====== Data records ======

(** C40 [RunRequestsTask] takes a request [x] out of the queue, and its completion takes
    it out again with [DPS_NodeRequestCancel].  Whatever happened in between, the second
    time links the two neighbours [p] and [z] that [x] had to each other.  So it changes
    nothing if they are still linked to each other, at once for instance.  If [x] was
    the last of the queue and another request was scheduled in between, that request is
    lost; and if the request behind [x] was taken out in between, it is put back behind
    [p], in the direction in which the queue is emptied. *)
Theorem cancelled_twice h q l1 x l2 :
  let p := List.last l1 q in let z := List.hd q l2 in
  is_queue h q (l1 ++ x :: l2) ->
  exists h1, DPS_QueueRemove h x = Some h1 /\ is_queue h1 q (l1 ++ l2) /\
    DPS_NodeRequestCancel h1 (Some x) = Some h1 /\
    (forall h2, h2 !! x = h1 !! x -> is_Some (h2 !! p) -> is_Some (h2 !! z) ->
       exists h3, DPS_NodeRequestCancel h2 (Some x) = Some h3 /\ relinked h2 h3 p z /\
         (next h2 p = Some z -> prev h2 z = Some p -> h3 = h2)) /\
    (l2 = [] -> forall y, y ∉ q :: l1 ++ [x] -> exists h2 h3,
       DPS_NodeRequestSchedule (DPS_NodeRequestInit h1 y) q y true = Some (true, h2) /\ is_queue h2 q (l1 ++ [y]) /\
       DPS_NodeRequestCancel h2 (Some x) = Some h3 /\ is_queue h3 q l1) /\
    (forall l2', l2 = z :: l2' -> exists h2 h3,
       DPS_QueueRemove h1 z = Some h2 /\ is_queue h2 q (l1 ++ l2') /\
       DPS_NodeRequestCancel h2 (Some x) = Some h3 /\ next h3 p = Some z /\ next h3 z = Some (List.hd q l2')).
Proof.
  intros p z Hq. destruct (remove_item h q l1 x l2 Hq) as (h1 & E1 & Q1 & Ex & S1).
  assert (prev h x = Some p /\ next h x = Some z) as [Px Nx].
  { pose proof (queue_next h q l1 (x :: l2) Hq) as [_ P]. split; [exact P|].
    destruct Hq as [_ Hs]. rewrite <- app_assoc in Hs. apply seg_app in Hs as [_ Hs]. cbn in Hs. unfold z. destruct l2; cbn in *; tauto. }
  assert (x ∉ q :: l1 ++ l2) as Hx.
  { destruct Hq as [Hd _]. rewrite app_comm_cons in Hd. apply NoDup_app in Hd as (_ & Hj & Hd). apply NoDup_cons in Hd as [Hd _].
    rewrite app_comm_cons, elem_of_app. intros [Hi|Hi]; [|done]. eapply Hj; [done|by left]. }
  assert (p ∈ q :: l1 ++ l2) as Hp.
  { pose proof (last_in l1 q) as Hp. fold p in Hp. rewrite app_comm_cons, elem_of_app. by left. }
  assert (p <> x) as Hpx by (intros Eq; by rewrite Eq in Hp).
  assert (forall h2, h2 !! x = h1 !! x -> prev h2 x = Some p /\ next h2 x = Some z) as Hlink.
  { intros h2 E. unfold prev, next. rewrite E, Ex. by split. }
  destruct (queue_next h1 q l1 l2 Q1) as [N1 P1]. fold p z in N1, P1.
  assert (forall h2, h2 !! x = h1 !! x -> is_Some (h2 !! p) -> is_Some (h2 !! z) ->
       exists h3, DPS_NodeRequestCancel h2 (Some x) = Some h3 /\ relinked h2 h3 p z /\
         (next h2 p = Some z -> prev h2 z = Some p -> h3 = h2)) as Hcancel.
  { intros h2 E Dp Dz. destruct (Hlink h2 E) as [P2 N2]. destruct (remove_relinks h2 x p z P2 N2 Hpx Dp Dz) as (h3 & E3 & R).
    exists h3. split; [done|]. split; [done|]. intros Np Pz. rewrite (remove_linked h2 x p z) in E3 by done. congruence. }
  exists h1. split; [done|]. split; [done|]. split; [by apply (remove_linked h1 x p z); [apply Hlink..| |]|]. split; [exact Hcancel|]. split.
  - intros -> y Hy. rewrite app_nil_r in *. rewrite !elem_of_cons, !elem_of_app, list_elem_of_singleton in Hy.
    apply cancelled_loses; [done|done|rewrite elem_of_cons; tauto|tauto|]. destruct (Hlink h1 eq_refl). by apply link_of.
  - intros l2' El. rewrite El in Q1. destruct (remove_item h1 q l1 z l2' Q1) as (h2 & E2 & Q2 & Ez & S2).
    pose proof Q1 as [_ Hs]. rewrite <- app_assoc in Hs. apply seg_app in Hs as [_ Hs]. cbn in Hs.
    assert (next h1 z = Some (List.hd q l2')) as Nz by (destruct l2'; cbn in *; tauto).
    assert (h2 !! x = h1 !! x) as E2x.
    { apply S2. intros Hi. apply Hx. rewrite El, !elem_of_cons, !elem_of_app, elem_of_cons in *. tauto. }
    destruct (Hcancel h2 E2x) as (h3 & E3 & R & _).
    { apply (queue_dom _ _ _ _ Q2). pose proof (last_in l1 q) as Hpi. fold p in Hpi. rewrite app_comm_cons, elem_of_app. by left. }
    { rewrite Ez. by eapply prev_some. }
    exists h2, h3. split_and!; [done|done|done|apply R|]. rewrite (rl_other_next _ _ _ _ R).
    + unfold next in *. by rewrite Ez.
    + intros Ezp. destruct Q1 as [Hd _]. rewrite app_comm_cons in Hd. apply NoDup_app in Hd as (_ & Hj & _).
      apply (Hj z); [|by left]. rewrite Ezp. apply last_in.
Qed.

======
====== Data records ======

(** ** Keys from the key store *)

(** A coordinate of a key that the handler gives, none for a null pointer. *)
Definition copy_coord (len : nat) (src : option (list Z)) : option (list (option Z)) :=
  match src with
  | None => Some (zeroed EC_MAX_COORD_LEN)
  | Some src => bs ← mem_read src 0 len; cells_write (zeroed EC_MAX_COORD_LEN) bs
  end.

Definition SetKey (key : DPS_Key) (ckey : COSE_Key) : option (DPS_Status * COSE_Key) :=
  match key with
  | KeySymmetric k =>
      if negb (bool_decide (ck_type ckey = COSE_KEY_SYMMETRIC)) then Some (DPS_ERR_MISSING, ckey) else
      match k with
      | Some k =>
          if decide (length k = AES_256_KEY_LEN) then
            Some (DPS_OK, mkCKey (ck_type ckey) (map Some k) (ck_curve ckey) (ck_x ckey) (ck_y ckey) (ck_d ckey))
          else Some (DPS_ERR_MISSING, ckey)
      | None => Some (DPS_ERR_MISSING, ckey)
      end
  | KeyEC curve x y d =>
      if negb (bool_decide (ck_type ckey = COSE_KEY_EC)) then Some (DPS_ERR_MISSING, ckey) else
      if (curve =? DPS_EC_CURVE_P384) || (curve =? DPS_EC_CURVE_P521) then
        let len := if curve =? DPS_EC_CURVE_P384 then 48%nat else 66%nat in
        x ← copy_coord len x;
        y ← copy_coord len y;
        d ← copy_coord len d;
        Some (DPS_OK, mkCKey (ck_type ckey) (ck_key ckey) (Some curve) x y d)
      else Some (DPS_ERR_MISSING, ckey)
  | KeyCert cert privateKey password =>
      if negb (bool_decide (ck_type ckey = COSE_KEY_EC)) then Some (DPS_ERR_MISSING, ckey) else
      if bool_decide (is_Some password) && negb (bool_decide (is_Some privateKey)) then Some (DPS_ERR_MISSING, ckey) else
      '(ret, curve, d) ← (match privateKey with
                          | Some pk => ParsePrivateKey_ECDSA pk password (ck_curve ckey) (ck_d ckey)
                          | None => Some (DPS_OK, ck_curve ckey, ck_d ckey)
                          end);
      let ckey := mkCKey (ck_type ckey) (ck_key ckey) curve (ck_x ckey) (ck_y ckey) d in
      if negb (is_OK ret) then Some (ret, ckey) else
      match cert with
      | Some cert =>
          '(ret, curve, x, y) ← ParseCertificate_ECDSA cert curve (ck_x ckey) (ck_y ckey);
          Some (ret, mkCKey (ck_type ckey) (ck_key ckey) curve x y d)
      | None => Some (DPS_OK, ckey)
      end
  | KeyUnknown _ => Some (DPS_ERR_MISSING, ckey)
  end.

======

Starting at the line that contains "destruct Hq as [_" and stopping after the line that contains "as Hp. fold", write out every line exactly as it appears above, and no other line.

    destruct Hq as [_ Hs]. rewrite <- app_assoc in Hs. apply seg_app in Hs as [_ Hs]. cbn in Hs. unfold z. destruct l2; cbn in *; tauto. }
  assert (x ∉ q :: l1 ++ l2) as Hx.
  { destruct Hq as [Hd _]. rewrite app_comm_cons in Hd. apply NoDup_app in Hd as (_ & Hj & Hd). apply NoDup_cons in Hd as [Hd _].
    rewrite app_comm_cons, elem_of_app. intros [Hi|Hi]; [|done]. eapply Hj; [done|by left]. }
  assert (p ∈ q :: l1 ++ l2) as Hp.
  { pose proof (last_in l1 q) as Hp. fold p in Hp. rewrite app_comm_cons, elem_of_app. by left. }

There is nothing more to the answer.